▶ **Exercise**
Under no circumstances alter the records; copy each one exactly.

▶ **Dataset**
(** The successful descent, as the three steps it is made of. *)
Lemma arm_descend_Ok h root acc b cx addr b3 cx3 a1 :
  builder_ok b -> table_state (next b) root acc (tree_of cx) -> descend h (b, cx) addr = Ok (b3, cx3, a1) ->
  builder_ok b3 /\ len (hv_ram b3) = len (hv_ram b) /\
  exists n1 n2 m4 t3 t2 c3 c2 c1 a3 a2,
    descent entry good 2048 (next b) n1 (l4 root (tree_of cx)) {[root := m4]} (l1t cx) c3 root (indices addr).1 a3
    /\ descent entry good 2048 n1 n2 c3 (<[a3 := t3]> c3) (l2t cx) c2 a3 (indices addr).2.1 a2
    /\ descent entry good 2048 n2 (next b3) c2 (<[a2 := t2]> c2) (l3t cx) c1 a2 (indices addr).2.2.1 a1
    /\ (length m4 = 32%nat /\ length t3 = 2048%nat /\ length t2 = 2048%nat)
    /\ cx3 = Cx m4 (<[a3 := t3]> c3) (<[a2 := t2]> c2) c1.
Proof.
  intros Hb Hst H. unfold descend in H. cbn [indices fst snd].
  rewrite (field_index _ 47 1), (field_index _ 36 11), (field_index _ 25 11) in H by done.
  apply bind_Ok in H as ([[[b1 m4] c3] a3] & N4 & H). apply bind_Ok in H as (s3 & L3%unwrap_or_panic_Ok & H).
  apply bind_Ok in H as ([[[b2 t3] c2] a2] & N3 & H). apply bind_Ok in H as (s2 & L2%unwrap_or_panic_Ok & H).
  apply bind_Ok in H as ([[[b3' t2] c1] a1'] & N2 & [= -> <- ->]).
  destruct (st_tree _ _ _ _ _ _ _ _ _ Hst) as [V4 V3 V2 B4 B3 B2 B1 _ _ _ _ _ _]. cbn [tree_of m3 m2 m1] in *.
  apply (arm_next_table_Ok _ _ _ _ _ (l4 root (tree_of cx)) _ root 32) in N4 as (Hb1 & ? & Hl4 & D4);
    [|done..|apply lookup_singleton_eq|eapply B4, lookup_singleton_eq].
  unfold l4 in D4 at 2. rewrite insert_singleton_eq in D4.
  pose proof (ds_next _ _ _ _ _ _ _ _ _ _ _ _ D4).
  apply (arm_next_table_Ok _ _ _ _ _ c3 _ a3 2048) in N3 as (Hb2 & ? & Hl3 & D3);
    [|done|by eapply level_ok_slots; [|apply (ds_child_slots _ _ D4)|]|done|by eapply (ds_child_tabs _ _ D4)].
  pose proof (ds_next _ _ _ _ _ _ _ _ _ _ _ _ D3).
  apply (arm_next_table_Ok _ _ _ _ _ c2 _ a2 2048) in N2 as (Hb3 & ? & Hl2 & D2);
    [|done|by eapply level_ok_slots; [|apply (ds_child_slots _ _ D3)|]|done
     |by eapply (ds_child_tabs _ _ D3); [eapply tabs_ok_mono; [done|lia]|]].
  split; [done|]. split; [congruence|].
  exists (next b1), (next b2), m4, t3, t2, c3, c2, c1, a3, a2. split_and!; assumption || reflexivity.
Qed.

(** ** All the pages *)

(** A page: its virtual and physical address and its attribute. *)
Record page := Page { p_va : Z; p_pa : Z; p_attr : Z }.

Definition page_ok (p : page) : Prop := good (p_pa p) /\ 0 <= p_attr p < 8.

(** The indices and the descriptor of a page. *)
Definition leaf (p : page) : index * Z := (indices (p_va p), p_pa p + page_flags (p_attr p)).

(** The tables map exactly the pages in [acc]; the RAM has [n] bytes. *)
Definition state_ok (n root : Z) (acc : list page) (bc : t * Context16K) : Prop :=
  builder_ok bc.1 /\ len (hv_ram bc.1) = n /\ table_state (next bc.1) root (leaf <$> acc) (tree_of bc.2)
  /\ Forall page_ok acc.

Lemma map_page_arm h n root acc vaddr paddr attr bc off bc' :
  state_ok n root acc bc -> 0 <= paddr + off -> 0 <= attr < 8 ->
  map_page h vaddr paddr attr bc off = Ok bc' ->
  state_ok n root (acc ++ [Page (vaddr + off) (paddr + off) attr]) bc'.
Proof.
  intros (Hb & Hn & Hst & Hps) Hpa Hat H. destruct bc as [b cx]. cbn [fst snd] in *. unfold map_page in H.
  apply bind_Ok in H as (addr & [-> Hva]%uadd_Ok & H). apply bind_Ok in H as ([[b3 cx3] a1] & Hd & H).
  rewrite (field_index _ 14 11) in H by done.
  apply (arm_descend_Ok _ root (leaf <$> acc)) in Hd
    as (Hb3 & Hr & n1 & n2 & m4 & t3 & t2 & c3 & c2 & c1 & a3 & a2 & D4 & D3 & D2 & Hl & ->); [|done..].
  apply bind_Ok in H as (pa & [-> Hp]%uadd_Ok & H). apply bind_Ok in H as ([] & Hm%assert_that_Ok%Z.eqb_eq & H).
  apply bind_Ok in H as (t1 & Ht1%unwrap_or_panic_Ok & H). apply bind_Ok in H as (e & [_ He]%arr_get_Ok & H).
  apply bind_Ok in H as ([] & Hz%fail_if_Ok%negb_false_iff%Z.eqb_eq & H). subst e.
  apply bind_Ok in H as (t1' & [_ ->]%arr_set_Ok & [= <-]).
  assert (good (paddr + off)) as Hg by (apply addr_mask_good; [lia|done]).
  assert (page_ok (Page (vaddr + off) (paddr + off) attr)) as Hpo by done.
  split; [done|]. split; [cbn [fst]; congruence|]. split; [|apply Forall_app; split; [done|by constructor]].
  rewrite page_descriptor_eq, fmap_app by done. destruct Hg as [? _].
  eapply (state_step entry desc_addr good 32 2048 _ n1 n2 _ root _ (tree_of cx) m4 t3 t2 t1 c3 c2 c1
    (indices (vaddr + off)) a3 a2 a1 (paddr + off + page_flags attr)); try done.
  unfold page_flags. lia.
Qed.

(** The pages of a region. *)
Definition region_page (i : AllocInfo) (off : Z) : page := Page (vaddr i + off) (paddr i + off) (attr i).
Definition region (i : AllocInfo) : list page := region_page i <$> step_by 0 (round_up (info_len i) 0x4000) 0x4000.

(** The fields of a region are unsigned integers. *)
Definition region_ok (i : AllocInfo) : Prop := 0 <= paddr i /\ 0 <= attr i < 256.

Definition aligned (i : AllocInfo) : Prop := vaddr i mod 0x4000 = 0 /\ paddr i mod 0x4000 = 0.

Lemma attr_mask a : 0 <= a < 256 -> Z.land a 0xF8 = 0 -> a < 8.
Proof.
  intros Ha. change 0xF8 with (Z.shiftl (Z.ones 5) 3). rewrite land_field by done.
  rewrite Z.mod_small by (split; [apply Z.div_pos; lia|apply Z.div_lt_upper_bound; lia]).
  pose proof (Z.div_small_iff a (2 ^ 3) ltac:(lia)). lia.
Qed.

▶ **Written response**
(** The successful descent, as the three steps it is made of. *)
Lemma arm_descend_Ok h root acc b cx addr b3 cx3 a1 :
  builder_ok b -> table_state (next b) root acc (tree_of cx) -> descend h (b, cx) addr = Ok (b3, cx3, a1) ->
  builder_ok b3 /\ len (hv_ram b3) = len (hv_ram b) /\
  exists n1 n2 m4 t3 t2 c3 c2 c1 a3 a2,
    descent entry good 2048 (next b) n1 (l4 root (tree_of cx)) {[root := m4]} (l1t cx) c3 root (indices addr).1 a3
    /\ descent entry good 2048 n1 n2 c3 (<[a3 := t3]> c3) (l2t cx) c2 a3 (indices addr).2.1 a2
    /\ descent entry good 2048 n2 (next b3) c2 (<[a2 := t2]> c2) (l3t cx) c1 a2 (indices addr).2.2.1 a1
    /\ (length m4 = 32%nat /\ length t3 = 2048%nat /\ length t2 = 2048%nat)
    /\ cx3 = Cx m4 (<[a3 := t3]> c3) (<[a2 := t2]> c2) c1.
Proof.
  intros Hb Hst H. unfold descend in H. cbn [indices fst snd].
  rewrite (field_index _ 47 1), (field_index _ 36 11), (field_index _ 25 11) in H by done.
  apply bind_Ok in H as ([[[b1 m4] c3] a3] & N4 & H). apply bind_Ok in H as (s3 & L3%unwrap_or_panic_Ok & H).
  apply bind_Ok in H as ([[[b2 t3] c2] a2] & N3 & H). apply bind_Ok in H as (s2 & L2%unwrap_or_panic_Ok & H).
  apply bind_Ok in H as ([[[b3' t2] c1] a1'] & N2 & [= -> <- ->]).
  destruct (st_tree _ _ _ _ _ _ _ _ _ Hst) as [V4 V3 V2 B4 B3 B2 B1 _ _ _ _ _ _]. cbn [tree_of m3 m2 m1] in *.
  apply (arm_next_table_Ok _ _ _ _ _ (l4 root (tree_of cx)) _ root 32) in N4 as (Hb1 & ? & Hl4 & D4);
    [|done..|apply lookup_singleton_eq|eapply B4, lookup_singleton_eq].
  unfold l4 in D4 at 2. rewrite insert_singleton_eq in D4.
  pose proof (ds_next _ _ _ _ _ _ _ _ _ _ _ _ D4).
  apply (arm_next_table_Ok _ _ _ _ _ c3 _ a3 2048) in N3 as (Hb2 & ? & Hl3 & D3);
    [|done|by eapply level_ok_slots; [|apply (ds_child_slots _ _ D4)|]|done|by eapply (ds_child_tabs _ _ D4)].
  pose proof (ds_next _ _ _ _ _ _ _ _ _ _ _ _ D3).
  apply (arm_next_table_Ok _ _ _ _ _ c2 _ a2 2048) in N2 as (Hb3 & ? & Hl2 & D2);
    [|done|by eapply level_ok_slots; [|apply (ds_child_slots _ _ D3)|]|done
     |by eapply (ds_child_tabs _ _ D3); [eapply tabs_ok_mono; [done|lia]|]].
  split; [done|]. split; [congruence|].
  exists (next b1), (next b2), m4, t3, t2, c3, c2, c1, a3, a2. split_and!; assumption || reflexivity.
Qed.

(** ** All the pages *)

(** A page: its virtual and physical address and its attribute. *)
Record page := Page { p_va : Z; p_pa : Z; p_attr : Z }.

Definition page_ok (p : page) : Prop := good (p_pa p) /\ 0 <= p_attr p < 8.

(** The indices and the descriptor of a page. *)
Definition leaf (p : page) : index * Z := (indices (p_va p), p_pa p + page_flags (p_attr p)).

(** The tables map exactly the pages in [acc]; the RAM has [n] bytes. *)
Definition state_ok (n root : Z) (acc : list page) (bc : t * Context16K) : Prop :=
  builder_ok bc.1 /\ len (hv_ram bc.1) = n /\ table_state (next bc.1) root (leaf <$> acc) (tree_of bc.2)
  /\ Forall page_ok acc.

Lemma map_page_arm h n root acc vaddr paddr attr bc off bc' :
  state_ok n root acc bc -> 0 <= paddr + off -> 0 <= attr < 8 ->
  map_page h vaddr paddr attr bc off = Ok bc' ->
  state_ok n root (acc ++ [Page (vaddr + off) (paddr + off) attr]) bc'.
Proof.
  intros (Hb & Hn & Hst & Hps) Hpa Hat H. destruct bc as [b cx]. cbn [fst snd] in *. unfold map_page in H.
  apply bind_Ok in H as (addr & [-> Hva]%uadd_Ok & H). apply bind_Ok in H as ([[b3 cx3] a1] & Hd & H).
  rewrite (field_index _ 14 11) in H by done.
  apply (arm_descend_Ok _ root (leaf <$> acc)) in Hd
    as (Hb3 & Hr & n1 & n2 & m4 & t3 & t2 & c3 & c2 & c1 & a3 & a2 & D4 & D3 & D2 & Hl & ->); [|done..].
  apply bind_Ok in H as (pa & [-> Hp]%uadd_Ok & H). apply bind_Ok in H as ([] & Hm%assert_that_Ok%Z.eqb_eq & H).
  apply bind_Ok in H as (t1 & Ht1%unwrap_or_panic_Ok & H). apply bind_Ok in H as (e & [_ He]%arr_get_Ok & H).
  apply bind_Ok in H as ([] & Hz%fail_if_Ok%negb_false_iff%Z.eqb_eq & H). subst e.
  apply bind_Ok in H as (t1' & [_ ->]%arr_set_Ok & [= <-]).
  assert (good (paddr + off)) as Hg by (apply addr_mask_good; [lia|done]).
  assert (page_ok (Page (vaddr + off) (paddr + off) attr)) as Hpo by done.
  split; [done|]. split; [cbn [fst]; congruence|]. split; [|apply Forall_app; split; [done|by constructor]].
  rewrite page_descriptor_eq, fmap_app by done. destruct Hg as [? _].
  eapply (state_step entry desc_addr good 32 2048 _ n1 n2 _ root _ (tree_of cx) m4 t3 t2 t1 c3 c2 c1
    (indices (vaddr + off)) a3 a2 a1 (paddr + off + page_flags attr)); try done.
  unfold page_flags. lia.
Qed.

(** The pages of a region. *)
Definition region_page (i : AllocInfo) (off : Z) : page := Page (vaddr i + off) (paddr i + off) (attr i).
Definition region (i : AllocInfo) : list page := region_page i <$> step_by 0 (round_up (info_len i) 0x4000) 0x4000.

(** The fields of a region are unsigned integers. *)
Definition region_ok (i : AllocInfo) : Prop := 0 <= paddr i /\ 0 <= attr i < 256.

Definition aligned (i : AllocInfo) : Prop := vaddr i mod 0x4000 = 0 /\ paddr i mod 0x4000 = 0.

Lemma attr_mask a : 0 <= a < 256 -> Z.land a 0xF8 = 0 -> a < 8.
Proof.
  intros Ha. change 0xF8 with (Z.shiftl (Z.ones 5) 3). rewrite land_field by done.
  rewrite Z.mod_small by (split; [apply Z.div_pos; lia|apply Z.div_lt_upper_bound; lia]).
  pose proof (Z.div_small_iff a (2 ^ 3) ltac:(lia)). lia.
Qed.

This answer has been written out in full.